E' altresì significativo che rappresentanti dei governi europei, il 25 marzo, secondo giorno di guerra, si siano riuniti a Berlino per accapigliarsi sulle quote - latte, senza trovare una parola per indicare una possibile soluzione della guerra. Intendiamoci: non si tratta di negare la piena responsabilità dei governanti europei nel conflitto, ma di sottolineare come in questa, come in altre occasioni, gli Stati Europei abbiano aderito alla volontà di intervento bellico degli Stati Uniti, non per sostenerne l'imperialismo ma per tentare, almeno in parte, di non essere esclusi dal controllo di una regione di importanza nevralgica per i propri interessi.
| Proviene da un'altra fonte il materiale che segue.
Lemma evaluatePrice_inv c t0 t1 p ps b :
  breaker_inv c b → breaker_inv c (fst (evaluatePrice t0 t1 p ps b)).
Proof.
  intros Hi. unfold evaluatePrice. rewrite getOrCreate_spec.
  pose proof (stateOf_ok c b (sourceKey p) Hi) as Hst.
  set (st := stateOf (sourceKey p) b) in *. set (b1 := if jm_has _ _ then _ else _).
  assert (breaker_inv c b1) as Hi1
    by (subst b1; case_match; [done|apply with_source_inv; [done|apply fresh_ok]]).
  clearbody b1 st. clear Hi. rewrite (bi_cfg _ _ Hi1).
  pose proof (admit_budget (surgeLimits c) t0 _ (bi_budget _ _ Hi1)) as Hb.
  pose proof (admit_active (surgeLimits c) t0 (surge b1)) as Ha. rewrite (bi_active _ _ Hi1) in Ha.
  destruct (admitEvaluation (surgeLimits c) t0 (surge b1)) as [sg ok]. simpl in Hb, Ha.
  pose proof (with_surge_inv c b1 sg Hi1 Hb Ha) as Hi2.
  destruct ok; cbn [negb].
  - destruct (filter _ ps) as [|q qs]; [done|]. destruct (medianOnCommonScale (q :: qs)) as [m d].
    simpl. apply with_source_inv.
    + apply with_medians_inv; [done|]. apply pushMedian_length.
      destruct (jm_get (np_asset p) (trailingMedians b1)) eqn:E; simpl;
        [by eapply bi_medians|unfold medianHistorySize; lia].
    + rewrite (bi_cfg _ _ Hi1). by apply nextSourceState_ok.
  - simpl. apply with_source_inv.
    + by apply (with_surge_inv c (with_surge (λ _, sg) b1) (mkSurge (degraded sg) (windowStart sg)
        (evaluationsInWindow sg) (activeRecoveries sg) (rejectedEvaluations sg + 1) (alertFired sg))).
    + unfold source_ok in *. simpl. split_and!; [lia..|done|lia].
Qed.

Lemma resetSource_inv c b k : breaker_inv c b → breaker_inv c (resetSource k b).
Proof.
  intros [? Hsrc ?? ?]. split; simpl; try done.
  intros k' st' H. rewrite jm_get_delete in H. case_decide; simplify_eq; eauto.
Qed.

Lemma resetAll_inv c b t : breaker_inv c b → breaker_inv c (resetAll t b).
Proof. intros [? ?? ? ?]. split; simpl; try done. lia. Qed.

(** every reachable breaker keeps its recovery counters below the recovery
    requirement (and at zero for trusted sources), its median histories at
    most ten long and its evaluation count inside the window budget. *)
Theorem reachable_invariant c b : reachable c b → breaker_inv c b.
Proof.
  intros [t Hr]. assert (breaker_inv c (newBreaker c t)) as Hi by (split; simpl; done || lia).
  induction Hr as [|b1 b2 b3 Hstep Hr IH]; [done|]. apply IH.
  destruct Hstep; [by apply evaluatePrice_inv|by apply resetSource_inv|by apply resetAll_inv].
Qed.

(** ** Recovery *)

(** One submission: the two clock reads, the price and the prices known. *)
Record submission : Type := mkSubmission {
  sub_t0 : Z; sub_t1 : Z; sub_price : NormalizedPrice; sub_all : list NormalizedPrice }.

Definition submit (e : submission) b : breaker BN :=
  fst (evaluatePrice (sub_t0 e) (sub_t1 e) (sub_price e) (sub_all e) b).

(** The submission was admitted and compared with a median it is close to. *)
Definition quiet (e : submission) b : bool :=
  snd (admitEvaluation (surgeLimits (cfg b)) (sub_t0 e) (surge b)) &&
  negb (bool_decide (filter (λ q, np_asset q = np_asset (sub_price e)) (sub_all e) = [])) &&
  negb (num_ltb (deviationThreshold (cfg b))
    (snd (snd (evaluatePrice (sub_t0 e) (sub_t1 e) (sub_price e) (sub_all e) b)))).

Fixpoint all_quiet (k : string) (es : list submission) b : bool :=
  match es with
  | [] => true
  | e :: es' => bool_decide (sourceKey (sub_price e) = k) && quiet e b && all_quiet k es' (submit e b)
  end.

Lemma quiet_step e b :
  quiet e b = true →
  stateOf (sourceKey (sub_price e)) (submit e b) =
    nextSourceState (cfg b) (activeRecoveries (surge b)) (sub_t1 e) false
      (stateOf (sourceKey (sub_price e)) b).
Proof.
  unfold quiet, submit. intros Hq. apply andb_true_iff in Hq as [[Ha Hne]%andb_true_iff Hd].
  rewrite (es_state _ _ _ _ _ _ _
    (evaluatePrice_spec (sub_t0 e) (sub_t1 e) (sub_price e) (sub_all e) b)).
  apply negb_true_iff in Hne, Hd. by rewrite Ha, Hne, Hd.
Qed.

(** a suspicious source is trusted again after exactly
    [recoveryRequiredSuccesses] consecutive admitted submissions close to the
    median, and not one earlier. *)
Theorem recovery_exact c k es b :
  reachable c b → 0 < maxConcurrentRecoveries (surgeLimits c) →
  suspicious (stateOf k b) = true →
  consecutiveSuccesses (stateOf k b) < recoveryRequiredSuccesses c →
  all_quiet k es b = true →
  suspicious (stateOf k (fold_left (λ b e, submit e b) es b)) =
    (consecutiveSuccesses (stateOf k b) + Z.of_nat (length es) <? recoveryRequiredSuccesses c).
Proof.
  intros Hr%reachable_invariant Hcap. revert b Hr.
  assert (∀ es b, breaker_inv c b → suspicious (stateOf k b) = false →
    all_quiet k es b = true →
    suspicious (stateOf k (fold_left (λ b e, submit e b) es b)) = false) as Hclean.
  { clear es. induction es as [|e es IH]; intros b Hi Hs; simpl; [done|]. intros Hq. to_prop. subst k.
    apply IH; [by apply evaluatePrice_inv| |done].
    rewrite quiet_step by done. unfold nextSourceState. by rewrite Hs. }
  induction es as [|e es IH]; intros b Hi Hs Hlt; simpl.
  { rewrite Hs. intros _. symmetry. apply Z.ltb_lt. lia. }
  intros Hq. to_prop. subst k.
  pose proof (evaluatePrice_inv c (sub_t0 e) (sub_t1 e) (sub_price e) (sub_all e) b Hi) as Hi'.
  fold (submit e b) in Hi'. pose proof (quiet_step e b ltac:(done)) as Hst.
  rewrite (bi_cfg _ _ Hi), (bi_active _ _ Hi) in Hst. unfold nextSourceState in Hst.
  rewrite Hs, (proj2 (Z.leb_gt _ _) Hcap) in Hst.
  destruct (Z.leb_spec (recoveryRequiredSuccesses c)
    (consecutiveSuccesses (stateOf (sourceKey (sub_price e)) b) + 1)).
  - rewrite Hclean; [symmetry; apply Z.ltb_ge; lia|done|by rewrite Hst|done].
  - rewrite IH; rewrite ?Hst; cbn [consecutiveSuccesses suspicious]; [f_equal; lia|done|done|lia|done].
Qed.
End source_states.

(** ** Concrete runs *)

Definition default_config : CircuitBreakerConfig :=
  mkBreakerConfig (NInt 20) 3 DEFAULT_SURGE_LIMITS.

Definition xlm (src : OracleSourceName) (price : Z) : NormalizedPrice :=
  mkPrice "XLM" price 7 src 1700000000 None None.

(** Band reports a price far off the other two, then three good ones. *)
Definition outlier : submission :=
  mkSubmission 1 1 (xlm band 2000000) [xlm chainlink 1000000; xlm redstone 1010000; xlm band 2000000].
Definition steady : submission :=
  mkSubmission 2 2 (xlm band 1005000) [xlm chainlink 1000000; xlm redstone 1010000; xlm band 1005000].

Definition tripped : breaker Q := submit outlier (newBreaker default_config 0).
Dietro al consueto pretesto umanitario questa guerra è la conseguenza di un conflitto latente tra gli Stati Uniti ed i propri alleati europei, a loro volta divisi da interessi contrastanti nelle martoriate regioni balcaniche.

Con buona pace dei soliti amanti dell'economicismo a tutti costi, le anime tenere convinte che globalizzazione, transnazionalizzazione del capitale e vento neoliberista, implicassero un ridimensionamento degli Stati, questa vicenda dimostra chiaramente come, ben lungi dall'andare in congedo, la politica statuale si manifesta nella sua versione più cruda ed immediata, quella bellica.

In questi giorni molti cronisti ed analisti si sono cimentati nel tracciare una sorta di contabilità dell'orrore, elencando, come in uno spaventoso gioco di società, gli strumenti bellici messi in campo in questa guerra. Quel che colpisce di più, oltre al mostruoso potenziale distruttivo, sono i costi elevatissimi di queste armi, tanto elevati che il costo di un solo, sofisticatissimo missile rischia di essere di gran lunga superiore a quello delle fabbriche, case o installazioni belliche eventualmente colpite (le vite umane valgono poco, per cui non vengono, se non a fini propagandistici, calcolate). Ma, gli anarchici lo sanno bene, il dispiegarsi della potenza, il controllo militare sono obbiettivi di gran lunga prioritari per ogni forma di imperialismo e mettono in subordine qualsiasi considerazione di carattere meramente economico.

D'altro canto oggi la NATO, diversamente dal recente passato, sa che l'opposizione alla guerra all'interno dei paesi dell'Alleanza è ormai affidata a marginali settori dell'estrema sinistra e da un pacifismo ormai consunto. I pacifisti di ieri quasi in tutt'Europa siedono sui banchi del governo ed avallano le scelte di guerra.

In queste ore terribili, mentre dal territorio italiano partono in continuazione bombardieri diretti in Jugoslavia, per battere i signori della guerra occorre riprendere con determinazione e coerenza una critica radicale di ogni forma di nazionalismo e militarismo. I pacifisti che sventolano le bandiere serbe non sono poi tanto diversi da coloro contro cui manifestano. La riproposizione, oggi, di una prospettiva internazionalista, se non può più cullarsi nell'ingenuo ottimismo dell'universalismo umanista, deve altresì saper pensare e costruire la convivenza tra diversi come spazio aperto e plurale, libero e solidale. Senza stato, senza eserciti, senza nazionalismi. E, quindi, senza guerra.